• Task requirements: Reproduce exactly the lines below, starting with the line that contains "Z0 => S754_zero false" and ending with the last line of the records, both included, and nothing else.

• Data excerpts:
# # #
(** * pygame_wrapper: game components over pymunk and pygame

    A shallow embedding of [src/components/game_components.py].

    Python objects live in a heap indexed by object identity; the
    constructors and methods of the component classes are state-passing
    functions over a [World] (heap, the pymunk space, the state of the
    [random] module) that either return a value or raise.

    Numbers are Python numbers: arbitrary-precision [int]s and binary64
    [float]s.  Everything handed to pymunk is stored as a C double. *)

From Stdlib Require Import ZArith Floats Lia Bool.
From stdpp Require Import base option list gmap strings.

Local Open Scope Z_scope.

(** ** Python numbers *)

Inductive number :=
| Int (z : Z)
| Float (f : float).

(** The nearest binary64 to an integer (ties to even).  CPython raises
    [OverflowError] for an [int] beyond the binary64 range; here the
    conversion saturates to an infinity there. *)
Definition Z2F (z : Z) : float := SF2Prim (binary_normalize prec emax z 0 false).

Definition to_float (n : number) : float :=
  match n with
  | Int z => Z2F z
  | Float f => f
  end.

(** Binary arithmetic: [int op int] stays an [int], anything else is
    computed on doubles after converting the [int] operand. *)
Definition py_arith (fz : Z → Z → Z) (ff : float → float → float)
    (a b : number) : number :=
  match a, b with
  | Int x, Int y => Int (fz x y)
  | _, _ => Float (ff (to_float a) (to_float b))
  end.

Definition py_add : number → number → number := py_arith Z.add PrimFloat.add.
Definition py_sub : number → number → number := py_arith Z.sub PrimFloat.sub.
Definition py_mul : number → number → number := py_arith Z.mul PrimFloat.mul.

Definition py_neg (a : number) : number :=
  match a with
  | Int x => Int (- x)
  | Float f => Float (- f)%float
  end.

(** An integer as an unrounded significand, for the correctly rounded
    quotient of two [int]s. *)
Definition Z2SF (z : Z) : spec_float :=
  match z with
  | Z0 => S754_zero false
  | Zpos p => S754_finite false p 0
  | Zneg p => S754_finite true p 0
  end.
# # #
• Result for this exercise:
  | Z0 => S754_zero false
  | Zpos p => S754_finite false p 0
  | Zneg p => S754_finite true p 0
  end.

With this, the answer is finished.